Copy every entry precisely.

= = = =

(** The scrapers for which the loop creates a fetch task. *)
Definition matching_scrapers (category : string) : Registry :=
  filter (fun entry => negb (skipped category (snd entry))) scrapers.

(** The list [fetch_tasks] built by the loop: one coroutine per scraper
    that is not skipped, in the order of the registry. *)
Definition fetch_tasks (category : string) (limit : Z)
  : list (M (list NewsArticle)) :=
  map (fun entry => await_fetch_articles (fst entry) (snd entry) limit)
      (matching_scrapers category).

(** [NewsFeed(articles=[], ..., total=0, last_updated=datetime.now())]. *)
Definition empty_feed (category : string) (page limit : Z) : M NewsFeed :=
  now <- datetime_now ;;
  ret (mkNewsFeed [] category page limit 0 now).

(** [for article in paginated_articles: article_cache[article.id] = article]. *)
Fixpoint cache_articles (l : list NewsArticle) : M unit :=
  match l with
  | [] => ret tt
  | article :: l' =>
      article_cache_setitem (id article) article ;;
      cache_articles l'
  end.

(** The body of the [try] block of [get_news_feed]. *)
Definition fetch_merge_store (category : string) (page limit : Z) : M NewsFeed :=
  article_lists <- gather (fetch_tasks category limit) ;;
  let all_articles := sort_desc published_at (List.concat article_lists) in
  let start_idx := (page - 1) * limit in
  let end_idx := start_idx + limit in
  let paginated_articles := py_slice all_articles start_idx end_idx in
  now <- datetime_now ;;
  let feed :=
    mkNewsFeed paginated_articles category page limit
      (Z.of_nat (List.length all_articles)) now in
  news_cache_setitem (cache_key category page limit) feed ;;
  cache_articles paginated_articles ;;
  ret feed.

= = = =

TASK RESULT:
(** The scrapers for which the loop creates a fetch task. *)
Definition matching_scrapers (category : string) : Registry :=
  filter (fun entry => negb (skipped category (snd entry))) scrapers.

(** The list [fetch_tasks] built by the loop: one coroutine per scraper
    that is not skipped, in the order of the registry. *)
Definition fetch_tasks (category : string) (limit : Z)
  : list (M (list NewsArticle)) :=
  map (fun entry => await_fetch_articles (fst entry) (snd entry) limit)
      (matching_scrapers category).

(** [NewsFeed(articles=[], ..., total=0, last_updated=datetime.now())]. *)
Definition empty_feed (category : string) (page limit : Z) : M NewsFeed :=
  now <- datetime_now ;;
  ret (mkNewsFeed [] category page limit 0 now).

(** [for article in paginated_articles: article_cache[article.id] = article]. *)
Fixpoint cache_articles (l : list NewsArticle) : M unit :=
  match l with
  | [] => ret tt
  | article :: l' =>
      article_cache_setitem (id article) article ;;
      cache_articles l'
  end.

(** The body of the [try] block of [get_news_feed]. *)
Definition fetch_merge_store (category : string) (page limit : Z) : M NewsFeed :=
  article_lists <- gather (fetch_tasks category limit) ;;
  let all_articles := sort_desc published_at (List.concat article_lists) in
  let start_idx := (page - 1) * limit in
  let end_idx := start_idx + limit in
  let paginated_articles := py_slice all_articles start_idx end_idx in
  now <- datetime_now ;;
  let feed :=
    mkNewsFeed paginated_articles category page limit
      (Z.of_nat (List.length all_articles)) now in
  news_cache_setitem (cache_key category page limit) feed ;;
  cache_articles paginated_articles ;;
  ret feed.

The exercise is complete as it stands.